Hamlet - 26ª referência

Freud, Sigmund (1996ii). A questão da análise leiga. In Edição Standard Brasileira das Obras Psicológicas Completas de Sigmund Freud vol. XX. Rio de Janeiro: Imago. (Obra original publicada em 1926).

A citação encontra-se em “A questão da análise leiga” (1926), página 182. No trecho, Freud explica a uma Pessoa Imparcial no que consiste o método psicanalítico, ressaltando a centralidade da palavra.

Durante essa indagação sobre os sintomas dos neuróticos, a Pessoa Imparcial, que imagino estar presente, vem mostrando sinais de impaciência. Nesse ponto, contudo, ela se torna atenta e interessada. ‘Então agora’, diz ela ‘saberemos o que o analista faz com o paciente a quem o médico foi incapaz de ajudar’.

Nada acontece entre eles, salvo que conversam entre si. O analista não faz uso de qualquer instrumento - nem mesmo para examinar o paciente - nem receita quaisquer remédios.
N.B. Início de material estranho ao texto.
Definition delete (name : string) : M t unit :=
  self <- get ;;
  if negb (PyDict.contains name (data self))
  then raise (KeyError not_found_msg)
  else put (mk (PyDict.delitem name (data self))).

(** One element of the list the query returns: the dictionary
    [{"name": ..., "congratulation_date": ...}]. *)
Record entry : Type := mkentry {
  name : string;
  congratulation_date : string
}.

(** The body of the loop for one record; [upcoming] is the list built so
    far.  [today] is what [datetime.today().date()] returned. *)
Definition visit (today : PyDate.date) (record : Rec.t)
    (upcoming : list entry) : M t (list entry) :=
  match Rec.birthday record with
  | None => ret upcoming
  | Some b =>
      parsed <- lift (PyTime.strptime (value b) "%d.%m.%Y") ;;
      birthday <- lift (PyDate.replace_year parsed (PyDate.year today)) ;;
      birthday <- (if PyDate.lt birthday today
                   then lift (PyDate.replace_year birthday
                                (PyDate.year today + 1))
                   else ret birthday) ;;
      let days_until_birthday := PyDate.sub_days birthday today in
      if (0 <=? days_until_birthday) && (days_until_birthday <=? 7) then
        let days_until_birthday :=
          if 5 <=? PyDate.weekday birthday
          then days_until_birthday + (7 - PyDate.weekday birthday)
          else days_until_birthday in
        congratulation <- lift (PyDate.add_days today days_until_birthday) ;;
        ret (upcoming
             ++ [mkentry (value (Rec.name record))
                         (PyTime.strftime congratulation "%Y.%m.%d")])%list
      else ret upcoming
  end.

(** [for record in records: ...], threading the list being built. *)
Fixpoint visit_all (today : PyDate.date) (records : list Rec.t)
    (upcoming : list entry) : M t (list entry) :=
  match records with
  | [] => ret upcoming
  | record :: rest =>
      upcoming' <- visit today record upcoming ;;
      visit_all today rest upcoming'
  end.

Definition get_upcoming_birthdays (today : PyDate.date) : M t (list entry) :=
  self <- get ;;
  visit_all today (PyDict.values (data self)) [].

End AddressBook.

(** ** The user interface and [Bot] *)

(** What can escape the code that talks to the user: the exceptions of the
    address book, and two that only arise here -- [EOFError] from [input]
    and [AttributeError] from an attribute of [None]. *)
Inductive error : Type :=
| Std (e : exn)
| EOFError
| AttributeError (msg : string).

(** How a run ends.  [OutOfFuel] is not a Python outcome: it marks a
    [while True] loop cut off after the number of rounds the model was
    given, and no handler catches it. *)
Inductive outcome (A : Type) : Type :=
| Return (a : A)
| Throw (e : error)
| OutOfFuel.
Arguments Return {A} a.
Arguments Throw {A} e.
Arguments OutOfFuel {A}.

Module IO.

Definition t (S A : Type) : Type := S -> outcome A * S.

Definition ret {S A} (a : A) : t S A := fun s => (Return a, s).
Definition throw {S A} (e : error) : t S A := fun s => (Throw e, s).
Definition bind {S A B} (m : t S A) (f : A -> t S B) : t S B :=
  fun s => match m s with
           | (Return a, s') => f a s'
           | (Throw e, s') => (Throw e, s')
           | (OutOfFuel, s') => (OutOfFuel, s')
           end.
Definition get {S} : t S S := fun s => (Return s, s).

(** Pure code that may raise, run here. *)
Definition lift {S A} (r : result A) : t S A :=
  fun s => match r with
           | Ok a => (Return a, s)
           | Raise e => (Throw (Std e), s)
           end.

(** [try: body except ...: handler]: [handler e] is the clause that catches
    [e], if there is one; it runs in the state the exception left. *)
Definition try_except {S A} (body : t S A)
    (handler : error -> option (t S A)) : t S A :=
  fun s => match body s with
           | (Throw e, s') =>
               match handler e with
               | Some h => h s'
               | None => (Throw e, s')
               end
           | r => r
           end.

(** [while True: body], cut off after [fuel] rounds.  The body returns
    [Some a] when it leaves the loop by [break] (with [a] the variable it
    has set) and [None] when it reaches its end and goes round again. *)
Fixpoint while_true {S A} (fuel : nat) (body : t S (option A)) : t S A :=
  match fuel with
  | O => fun s => (OutOfFuel, s)
  | Datatypes.S fuel' =>
      fun s => match body s with
               | (Return (Some a), s') => (Return a, s')
               | (Return None, s') => while_true fuel' body s'
               | (Throw e, s') => (Throw e, s')
               | (OutOfFuel, s') => (OutOfFuel, s')
               end
  end.

End IO.

Declare Scope io_scope.
Delimit Scope io_scope with io.
Notation "x <- m ;; k" := (IO.bind m (fun x => k))
  (at level 61, m at next level, right associativity) : io_scope.
Notation "m ;;; k" := (IO.bind m (fun _ => k))
  (at level 61, right associativity) : io_scope.

(** [class UI(abc.ABC)]: the two abstract methods, over the state [U] of
    the object that implements them. *)
Class UI (U : Type) : Type := {
  get_input : string -> IO.t U string;
  display_info : string -> IO.t U unit
}.
(** * xargs: batching of standard input into command lines

    A shallow embedding of [toys/posix/xargs.c]: the tokenizer
    [handle_entries], the two passes (count, then fill) of [xargs_main]
    and its loop over exec chunks, followed by the properties stated
    about them.

    Conventions of the embedding.
    - A [char] is a [Byte.byte]; a buffer is the list of its bytes, the
      terminating NUL of the C string being the end of the list (an
      embedded NUL byte terminates the C string earlier, as in C).
    - A [char *] walking a buffer is a [cursor]: the bytes before the
      pointer (most recent first) and the bytes from the pointer on.
      Stores through the pointer change the buffer in place.
    - [long] and [int] counters are in [Z]; they count bytes of input
      held in memory and never come near the width of the C types.
    - The globals [TT] are threaded explicitly.
    - Standard input, the children's wait statuses and the answers read
      from the terminal are given by a [world]. *)

From Stdlib Require Import ZArith Lia Bool Strings.Byte String.
From stdpp Require Import base list.

(** ** Characters and C strings *)

(** [isspace] in the C locale. *)
Definition isspace (c : byte) : bool :=
  match c with
  | x09 | x0a | x0b | x0c | x0d | x20 => true
  | _ => false
  end.

Definition is_nul (c : byte) : bool :=
  match c with x00 => true | _ => false end.

#[global] Instance byte_eq_decision : EqDecision byte := Byte.byte_eq_dec.

(** [strlen p], for [p] pointing at the bytes [l]. *)
Fixpoint strlen (l : list byte) : nat :=
  match l with
  | [] => 0
  | c :: r => if is_nul c then 0 else S (strlen r)
  end.

(** The C string [p] points at: the bytes up to the first NUL. *)
Fixpoint cstr (l : list byte) : list byte :=
  match l with
  | [] => []
  | c :: r => if is_nul c then [] else c :: cstr r
  end.

(** [!strncmp(a, b, k)]. *)
Fixpoint strncmp_eq (k : nat) (a b : list byte) : bool :=
  match k with
  | 0 => true
  | S k =>
      let x := hd x00 a in
      let y := hd x00 b in
      if Byte.eqb x y
      then (if is_nul x then true else strncmp_eq k (tl a) (tl b))
      else false
  end.

(** ** Pointers into a buffer *)

Record cursor := Cursor { before : list byte; after : list byte }.

Definition deref (c : cursor) : byte := hd x00 (after c).
Definition offset (c : cursor) : nat := length (before c).
Definition contents (c : cursor) : list byte := rev (before c) ++ after c.

(** Values of type [char *] stored in an argument vector: one of the
    fixed arguments [toys.optargs[i]], or a position in one of the
    pending lines. *)
Inductive charp :=
| ArgStr (i : nat)
| LinePtr (line : nat) (off : nat).

(** An array of [char *]; [None] is the null pointer. *)
Abbreviation vec := (list (option charp)).

(** ** Results *)

Inductive res (A : Type) : Type :=
| Ok (a : A)
| Fault        (* a store or a read outside the allocated vector *)
| OutOfFuel.
Arguments Ok {A} a.
Arguments Fault {A}.
Arguments OutOfFuel {A}.

#[global] Instance res_bind : MBind res := fun A B k r =>
  match r with
  | Ok a => k a
  | Fault => Fault
  | OutOfFuel => OutOfFuel
  end.

(** ** The globals *)

Module TT.
Record t := mk {
  s : Z;
  n : Z;
  E : option (list byte);
  entries : Z;
  bytes : Z;
  delim : byte;
  tty : bool                 (* the FILE * is open *)
}.

Definition set_entries (tt : t) (v : Z) : t :=
  mk (s tt) (n tt) (E tt) v (bytes tt) (delim tt) (tty tt).
Definition set_bytes (tt : t) (v : Z) : t :=
  mk (s tt) (n tt) (E tt) (entries tt) v (delim tt) (tty tt).
Definition set_s (tt : t) (v : Z) : t :=
  mk v (n tt) (E tt) (entries tt) (bytes tt) (delim tt) (tty tt).
Definition set_delim (tt : t) (v : byte) : t :=
  mk (s tt) (n tt) (E tt) (entries tt) (bytes tt) v (tty tt).
Definition set_tty (tt : t) (v : bool) : t :=
  mk (s tt) (n tt) (E tt) (entries tt) (bytes tt) (delim tt) v.
End TT.

(** ** handle_entries *)

(** What [handle_entries] returns: NULL, a pointer to the data left
    over (its offset in the buffer), [(char * )1] or [(char * )2]. *)
Inductive hret :=
| Hnull
| Hleft (off : nat)
| Hone
| Htwo.

(** [while (isspace( *s)) { if (entry) *s = 0; s++; }] *)
Fixpoint skip_space (fill : bool) (bef aft : list byte) : cursor :=
  match aft with
  | c :: r =>
      if isspace c
      then skip_space fill ((if fill then x00 else c) :: bef) r
      else Cursor bef aft
  | [] => Cursor bef aft
  end.

(** [for (;;) { if (++TT.bytes >= TT.s && TT.s) return save;
                if (! *s || isspace( *s)) break;  s++; }]
    The result is the value of [TT.bytes], and [s] after the [break],
    or [None] for the [return]. *)
Fixpoint scan_token (lim b : Z) (bef aft : list byte) : Z * option cursor :=
  let b := (b + 1)%Z in
  if (b >=? lim)%Z && negb (lim =? 0)%Z then (b, None)
  else
    match aft with
    | [] => (b, Some (Cursor bef aft))
    | c :: r =>
        if is_nul c || isspace c then (b, Some (Cursor bef aft))
        else scan_token lim b (c :: bef) r
    end.

(** [if (entry) entry[i] = p;] where [entry] is [out + base]. *)
Definition store_entry (entry : option nat) (out : vec) (i : Z) (p : charp)
  : res vec :=
  match entry with
  | None => Ok out
  | Some base =>
      if (0 <=? i)%Z && (base + Z.to_nat i <? length out)%nat
      then Ok (<[(base + Z.to_nat i)%nat := Some p]> out)
      else Fault
  end.

(** [len == strlen(TT.E) && !strncmp(save, TT.E, len)] *)
Definition matches_E (e : list byte) (save s : cursor) : bool :=
  let len := (offset s - offset save)%nat in
  (len =? strlen e)%nat && strncmp_eq len (after save) e.

Definition hresult : Type := hret * TT.t * list byte * vec.

(** The whitespace branch: the loop [while ( *s)], with [s] at [c]. *)
Fixpoint chop (fuel : nat) (tt : TT.t) (blk : nat) (c : cursor)
    (entry : option nat) (out : vec) : res hresult :=
  match fuel with
  | O => OutOfFuel
  | S fuel =>
      if is_nul (deref c) then Ok (Hnull, tt, contents c, out)
      else
        let c := skip_space (bool_decide (entry <> None)) (before c) (after c) in
        if negb (TT.n tt =? 0)%Z && (TT.entries tt >=? TT.n tt)%Z
        then Ok (if is_nul (deref c) then Hone else Hleft (offset c),
                 tt, contents c, out)
        else if is_nul (deref c) then Ok (Hnull, tt, contents c, out)
        else
          let save := c in
          let '(b, r) := scan_token (TT.s tt) (TT.bytes tt) (before c) (after c) in
          let tt := TT.set_bytes tt b in
          match r with
          | None => Ok (Hleft (offset save), tt, contents save, out)
          | Some c =>
              if match TT.E tt with
                 | Some e => matches_E e save c
                 | None => false
                 end
              then Ok (Htwo, tt, contents c, out)
              else
                out ← store_entry entry out (TT.entries tt)
                        (LinePtr blk (offset save));
                chop fuel (TT.set_entries tt (TT.entries tt + 1)%Z) blk c entry out
          end
  end.

Section Host.

(** [sizeof(char * )] on the target. *)
Variable sizeof_charp : Z.

(** [handle_entries(data, entry)]: [data] is the start of pending line
    number [blk], whose bytes are [buf]; [entry] is [out + base], or
    NULL.  Returns the result, the globals, the bytes of the line and
    the vector after the call. *)
Definition handle_entries (tt : TT.t) (blk : nat) (buf : list byte)
    (entry : option nat) (out : vec) : res hresult :=
  if negb (is_nul (TT.delim tt)) then
    chop (S (length buf)) tt blk (Cursor [] buf) entry out
  else
    let tt := TT.set_bytes tt
                (TT.bytes tt + (sizeof_charp + Z.of_nat (strlen buf) + 1))%Z in
    if negb (TT.s tt =? 0)%Z && (TT.bytes tt >=? TT.s tt)%Z
    then Ok (Hleft 0, tt, buf, out)
    else if negb (TT.n tt =? 0)%Z && (TT.entries tt >=? TT.n tt)%Z
    then Ok (Hleft 0, tt, buf, out)
    else
      out ← store_entry entry out (TT.entries tt) (LinePtr blk 0);
      Ok (Hnull, TT.set_entries tt (TT.entries tt + 1)%Z, buf, out).

(** ** The environment of a run *)

(** [toys.optargs] (with [toys.optc] its length) and the flags. *)
Record toy_context := {
  optargs : list (list byte);
  FLAG_0 : bool;
  FLAG_o : bool;
  FLAG_p : bool;
  FLAG_r : bool;
  FLAG_t : bool
}.

(** What the run reads from outside: the bytes of standard input, the
    status [waitpid] stores for the child of command line number [k]
    run on the given arguments, the answer [fyesno] reads from the
    terminal for command line number [k], and the two host limits. *)
Record world := {
  stdin : list byte;
  wait_status : nat -> list (list byte) -> Z;
  fyesno : nat -> bool;
  sysconf_ARG_MAX : Z;
  environ_bytes : Z
}.

(** The lines [getdelim] returns from a stream, one per call, each with
    its delimiter; the call after the last returns -1. *)
Fixpoint getdelim (delim : byte) (stream : list byte) : list (list byte) :=
  match stream with
  | [] => []
  | c :: r =>
      if Byte.eqb c delim then [c] :: getdelim delim r
      else match getdelim delim r with
           | [] => [[c]]
           | l :: ls => (c :: l) :: ls
           end
  end.

(** The macros of [<sys/wait.h>] on Linux. *)
Definition WTERMSIG (status : Z) : Z := Z.land status 127.
Definition WEXITSTATUS (status : Z) : Z := Z.shiftr (Z.land status 65280) 8.
Definition WIFEXITED (status : Z) : bool := (WTERMSIG status =? 0)%Z.

(** [status = WIFEXITED(status) ? WEXITSTATUS(status) : WTERMSIG(status)+127;] *)
Definition decode_status (status : Z) : Z :=
  if WIFEXITED status then WEXITSTATUS status
  else (WTERMSIG status + 127)%Z.

(** What a run does that is visible from outside: a command line run
    in a child (with the child's standard input and the decoded
    status), or a command line the user declined at the prompt. *)
Inductive event :=
| Run (argv : list (list byte)) (stdin_tty : bool) (status : Z)
| Declined (argv : list (list byte)).

Inductive outcome :=
| Returned
| ErrorExit (msg : string).

(** ** xargs_main *)

(** [if (!toys.optc) { ... *(toys.optargs = xzalloc(...)) = "echo";
     toys.optc = 1; }] *)
Definition default_echo (toys : toy_context) : toy_context :=
  if (length (optargs toys) =? 0)%nat
  then Build_toy_context [list_byte_of_string "echo"] (FLAG_0 toys)
         (FLAG_o toys) (FLAG_p toys) (FLAG_r toys) (FLAG_t toys)
  else toys.

(** The locals of [xargs_main] that live across iterations, the
    globals, the lines not yet read and the number of command lines
    built so far. *)
Record locals := Locals {
  tt : TT.t;
  dlist : list (list byte);
  data : option (list byte);
  done : Z;
  unread : list (list byte);
  built : nat
}.

(** [for (...; entries < toys.optc; entries++, bytes++)
      bytes += strlen(toys.optargs[entries]);] *)
Fixpoint prefix_bytes (args : list (list byte)) (bytes : Z) : Z :=
  match args with
  | [] => bytes
  | a :: r => prefix_bytes r (bytes + Z.of_nat (strlen a) + 1)%Z
  end.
Se mesmo for possível, deixa até o paciente em seu ambiente e no seu modo de vida habitual durante o tratamento. Essa não é uma condição necessária, naturalmente, e talvez nem sempre seja praticável. O analista concorda em fixar um horário com o paciente, faz com que ele fale, ouve o que ele diz, por sua vez conversa com ele e faz com que ele ouça As feições da Pessoa Imparcial agora revelam sinais de alívio e relaxamento inegáveis, mas também traem claramente certo desprezo. É como se ela estivesse pensando: ‘Nada mais do que isto? Palavras, palavras, palavras, como diz o príncipe Hamlet.’ E sem dúvida ela também está pensando na fala zombeteira de Mefistófeles sobre com que conforto se pode ir passando com palavras [1] - versos que nenhum alemão jamais esquecerá.

‘Assim é uma espécie de mágica’, comenta ela: ‘O senhor fala e dissipa seus males.’ Isto mesmo. Seria mágica se surtisse efeito um pouco mais rapidamente. Um atributo essencial de um mágico é a rapidez - poder-se-ia dizer a subitaneidade - do sucesso. Mas os tratamentos analíticos levam meses e mesmo anos: mágica tão lenta perde seu caráter miraculoso. E incidentalmente não desprezemos a palavra. Afinal de contas, ela é um instrumento poderoso; é o meio pelo qual transmitimos nossos sentimentos a outros, nosso método de influenciar outras pessoas. As palavras podem fazer um bem indizível e causar terríveis feridas. Sem dúvida ‘no começo foi a ação’ [2] e a palavra veio depois; em certas circunstâncias ela significou um progresso da civilização quando os atos foram amaciados em palavras. Mas originalmente a palavra foi magia - um ato mágico; e conservou muito de seu antigo poder” (Freud, 1996ii, p. 182).

Nota de rodapé 1: [Na cena com o estudante em Fausto, Parte I, cena 4] Nota de rodapé 2: [‘Im Anfang war die Tat’ (Goethe, Fausto, Parte I, cena 3). Freud concluiu seu Totem e Tabu (1912-13) com essa mesma citação.]